M. Micawber levant les yeux à ce moment, je n’eus que le temps de répéter mes recommandations au pauvre Traddles, qui me remercia et descendit. Mais en regardant l’air de bonne humeur avec lequel il portait le bonnet et donnait le bras à mistress Micawber j’avais grand’peur qu’il ne se laissât livrer, pieds et poings liés, aux gens d’affaires.

Je revins au coin de mon feu, et je réfléchissais moitié gaiement moitié sérieusement, sur le caractère de M. Micawber et sur nos anciennes relations, quand j’entendis quelqu’un monter rapidement. Je crus d’abord que c’était Traddles qui venait chercher quelque objet oublié par mistress Micawber, mais à mesure que le pas approchait, je le reconnus mieux ; le cœur me battait et le sang me montait au visage. C’était Steerforth.

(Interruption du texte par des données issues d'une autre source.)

(* ===== verification/RangeWalkFacts.v ===== *)
(** The range walk of josh-gix-ext/src/revwalk.rs yields exactly [base..tip]: the commits
    reachable from the tip and not from the base, children before parents, whether it
    follows a single chain or ranks the commits by their sequence numbers. *)

From S2P Require Import Prelude Path Ops Objects RevWalk RevWalkFacts.

Open Scope nat_scope.

Section Range.
Context {W : Type} (I : W -> Prop).
Context (find : oid -> option object) (sequence_number : oid -> M W Z) (sn : oid -> Z).
Context (V : gset oid).

(** The commits of [V] are stored with their ancestors, and have sequence numbers that
    decrease along parents. *)
Record numbered : Prop := {
  numbered_commit : forall c, c ∈ V -> exists k, find c = Some (OCommit k);
  numbered_inside : forall c p, c ∈ V -> p ∈ parents_of find c -> p ∈ V;
  numbered_seq : forall c, c ∈ V -> computes I (sequence_number c) (Ok (sn c));
  numbered_smaller : forall c p, c ∈ V -> p ∈ parents_of find c -> (sn p < sn c)%Z;
}.

(** [d] is [c] or an ancestor of it. *)
Definition ancestor (c d : oid) : Prop := rtc (fun x y => y ∈ parents_of find x) c d.

(** The commits of [base..tip]. *)
Definition in_range (tip base c : oid) : Prop := ancestor tip c /\ ~ ancestor base c.

(** A list of exactly these commits, children before parents. *)
Definition is_range (tip base : oid) (l : list oid) : Prop :=
  NoDup l /\ (forall c, c ∈ l <-> in_range tip base c) /\
  forall i j c p, l !! i = Some c -> l !! j = Some p -> p ∈ parents_of find c -> i < j.

Hypothesis Hnum : numbered.

Lemma ancestor_inside c d : c ∈ V -> ancestor c d -> d ∈ V.
Proof. induction 2 as [|x y z Hxy _ IH]; [done|]. apply IH. by eapply numbered_inside. Qed.

Lemma ancestor_seq c d : c ∈ V -> ancestor c d -> (sn d <= sn c)%Z.
Proof.
  intros Hc. induction 1 as [|x y z Hxy _ IH]; [done|].
  pose proof (numbered_smaller Hnum x y Hc Hxy).
  pose proof (IH (numbered_inside Hnum x y Hc Hxy)). lia.
Qed.

Lemma read_parents c : c ∈ V -> read_parent_oids find c = Ok (parents_of find c).
Proof.
  intros Hc. destruct (numbered_commit Hnum c Hc) as [k Hk].
  unfold read_parent_oids, parents_of. by rewrite Hk.
Qed.

(** Sequence numbers in order give the order of ancestry. *)
Lemma sorted_order (l : list oid) :
  (forall c, c ∈ l -> c ∈ V) ->
  (forall i j c d, l !! i = Some c -> l !! j = Some d -> i < j -> (sn d <= sn c)%Z) ->
  forall i j c p, l !! i = Some c -> l !! j = Some p -> p ∈ parents_of find c -> i < j.
Proof.
  intros HV Hs i j c p Hi Hj Hp. assert (c ∈ V) as Hc by (apply HV; by eapply list_elem_of_lookup_2).
  pose proof (numbered_smaller Hnum c p Hc Hp) as Hlt.
  destruct (decide (i < j)) as [|Hge]; [done|]. exfalso.
  destruct (decide (i = j)) as [->|Hne]; [simplify_eq; lia|].
  pose proof (Hs j i p c Hj Hi ltac:(lia)). lia.
Qed.

(** * The fast-forward walk *)

(** A chain of single parents from a commit down to the base. *)
Fixpoint chain_to (c : oid) (l : list oid) (base : oid) : Prop :=
  match l with
  | [] => c = base
  | x :: l => x = c /\ c ≠ base /\ exists p, parents_of find c = [p] /\ chain_to p l base
  end.

Lemma chain_base c l base : chain_to c l base -> ancestor c base.
Proof.
  revert c. induction l as [|x l IH]; intros c; simpl; [intros ->; apply rtc_refl|].
  intros (-> & _ & p & Hp & Hl). eapply rtc_l; [rewrite Hp; left|by apply IH].
Qed.

Lemma chain_elem c l base x :
  chain_to c l base -> x ∈ l -> ancestor c x /\ x ≠ base /\ ancestor x base.
Proof.
  revert c. induction l as [|y l IH]; intros c Hc; [set_solver|]. pose proof (chain_base _ _ _ Hc) as Hb.
  destruct Hc as (-> & Hne & p & Hp & Hl). rewrite elem_of_cons. intros [->|Hx].
  - split; [apply rtc_refl|done].
  - destruct (IH p Hl Hx) as (H1 & H2). split; [|done]. eapply rtc_l; [rewrite Hp; left|done].
Qed.

Lemma chain_seq c l base i j x y :
  c ∈ V -> chain_to c l base -> l !! i = Some x -> l !! j = Some y -> i < j -> (sn y < sn x)%Z.
Proof.
  revert c i j. induction l as [|z l IH]; intros c i j Hc; simpl; [done|].
  intros (-> & Hne & p & Hp & Hl) Hi Hj Hij. destruct j as [|j]; [lia|]. simpl in Hj.
  assert (p ∈ parents_of find c) as Hpc by (rewrite Hp; left).
  pose proof (numbered_inside Hnum c p Hc Hpc) as HpV.
  destruct i as [|i]; [|by eapply (IH p i j); [..|lia]]. simplify_eq/=.
  destruct (chain_elem p l base y Hl) as (Ha & _); [by eapply list_elem_of_lookup_2|].
  pose proof (ancestor_seq _ _ HpV Ha). pose proof (numbered_smaller Hnum x p Hc Hpc). lia.
Qed.

Lemma chain_complete c l base x :
  chain_to c l base -> ancestor c x -> ~ ancestor base x -> x ∈ l.
Proof.
  revert c. induction l as [|y l IH]; intros c; simpl; [by intros -> ? ?|].
  intros (-> & Hne & p & Hp & Hl) Hx Hb. apply rtc_inv in Hx as [->|(z & Hz & Hzx)]; [left|].
  right. rewrite Hp, list_elem_of_singleton in Hz. subst z. by apply (IH p).
Qed.

Lemma chain_is_range tip l base : tip ∈ V -> chain_to tip l base -> is_range tip base l.
Proof.
  intros Ht Hl. assert (forall c, c ∈ l -> c ∈ V) as HlV.
  { intros c Hc. destruct (chain_elem _ _ _ _ Hl Hc) as (H1 & _). by eapply ancestor_inside. }
  split; [|split].
  - apply NoDup_alt. intros i j c Hi Hj. destruct (Nat.lt_trichotomy i j) as [Hlt|[?|Hlt]]; [|done|].
    + pose proof (chain_seq _ _ _ _ _ _ _ Ht Hl Hi Hj Hlt). lia.
    + pose proof (chain_seq _ _ _ _ _ _ _ Ht Hl Hj Hi Hlt). lia.
  - intros c. split; [|intros [? ?]; by eapply chain_complete].
    intros Hc. destruct (chain_elem _ _ _ _ Hl Hc) as (H1 & H2 & H3). split; [done|]. intros Hbc.
    assert (base ∈ V) as HbV by (eapply ancestor_inside; [|exact H3]; by apply HlV).
    apply rtc_inv in H3 as [?|(y & Hy & Hyb)]; [done|].
    pose proof (numbered_smaller Hnum c y (HlV c Hc) Hy).
    pose proof (ancestor_seq y base (numbered_inside Hnum c y (HlV c Hc) Hy) Hyb).
    pose proof (ancestor_seq base c HbV Hbc). lia.
  - apply sorted_order; [done|]. intros i j c d Hi Hj Hij.
    pose proof (chain_seq _ _ _ _ _ _ _ Ht Hl Hi Hj Hij). lia.
Qed.

Lemma fast_forward_ok n i c j base out t :
  table_ok find t -> names t i c -> names t j base -> c ∈ V ->
  exists r t', RangeWalk.fast_forward_loop find n i j out t = Ok (r, t') /\
    table_ok find t' /\ extends RangeWalk.blank t t' /\
    (forall l, r = Some l -> exists l', l = out ++ l' /\ chain_to c l' base).
Proof.
  revert i c out t. induction n as [|n IH]; intros i c out t Ht Hi Hj Hc; cbn [RangeWalk.fast_forward_loop].
  { exists None, t. split; [done|]. split; [done|]. split; [apply extends_refl|done]. }
  destruct (decide (i = j)) as [->|Hne].
  { exists (Some out), t. split; [done|]. split; [done|]. split; [apply extends_refl|].
    intros l [= <-]. exists []. rewrite app_nil_r. split; [done|]. simpl. by eapply names_fun. }
  destruct (parse_ok RangeWalk.blank find i c t _ Ht Hi (read_parents c Hc))
    as (t1 & nd & -> & Ht1 & He1 & Hat & Ho & _ & Hps).
  simpl. rewrite Hat. simpl. destruct (node_parents nd) as [|q [|]] eqn:Eq.
  - exists None, t1. by do 3 (split; [done|]).
  - apply Forall2_cons_inv_l in Hps as (p & rest & Hp & Hrest & Ep).
    apply Forall2_nil_inv_l in Hrest as ->.
    destruct (IH q p (out ++ [node_oid nd]) t1) as (r & t2 & -> & Ht2 & He2 & Hr).
    + done.
    + done.
    + by apply He1.
    + eapply numbered_inside; [done|exact Hc|rewrite Ep; left].
    + exists r, t2. split; [done|]. split; [done|]. split; [by eapply extends_trans|].
      intros l Hl. destruct (Hr l Hl) as (l' & -> & Hch). exists (c :: l').
      rewrite <- app_assoc, Ho. split; [done|]. simpl. split; [done|].
      split; [|by exists p]. intros E. apply Hne. apply (names_inj find t i j c Ht Hi). by rewrite E.
  - exists None, t1. by do 3 (split; [done|]).
Qed.

(** * The ranked walk *)

Lemma pop_max_spec h :
  match RangeWalk.pop_max h with
  | None => h = []
  | Some (x, h') => Permutation h (x :: h') /\ forall y, y ∈ h' -> (y.1.1 <= x.1.1)%Z
  end.
Proof.
  induction h as [|x h IH]; simpl; [done|]. destruct (RangeWalk.pop_max h) as [[y h']|].
  - destruct IH as [Hp Hy]. destruct (RangeWalk.above y x) eqn:E.
    + split; [rewrite Hp; constructor|]. intros z [->|Hz]%elem_of_cons; [|by apply Hy].
      unfold RangeWalk.above in E. apply orb_true_iff in E as [E|[E _]%andb_true_iff];
        apply bool_decide_eq_true in E; lia.
    + split; [by rewrite Hp|]. unfold RangeWalk.above in E. apply orb_false_iff in E as [E _].
      apply bool_decide_eq_false in E. intros z [->|Hz%Hy]%elem_of_cons; lia.
  - subst h. split; [done|set_solver].
Qed.

Abbreviation ranked := (list (Z * nat * oid)).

Je n’oubliais jamais Agnès, et elle ne quittait jamais le sanctuaire (si je puis m’exprimer ainsi) qu’elle occupait dans mon esprit depuis le premier jour. Mais lorsqu’il entra, et que je le vis devant moi, me tendant la main, le nuage obscur qui l’enveloppait dans ma pensée se déchira pour faire place à une lumière brillante, et je me sentis honteux et confus d’avoir douté d’un ami si cher. Mon affection pour Agnès n’en souffrit point : je pensais toujours à elle comme à l’ange bienfaisant de ma vie ; mes reproches ne s’adressaient qu’à moi, et non pas à elle ; j’étais troublé de l’idée que j’avais fait injure à Steerforth et j’aurais voulu l’expier, si j’avais su comment m’y prendre.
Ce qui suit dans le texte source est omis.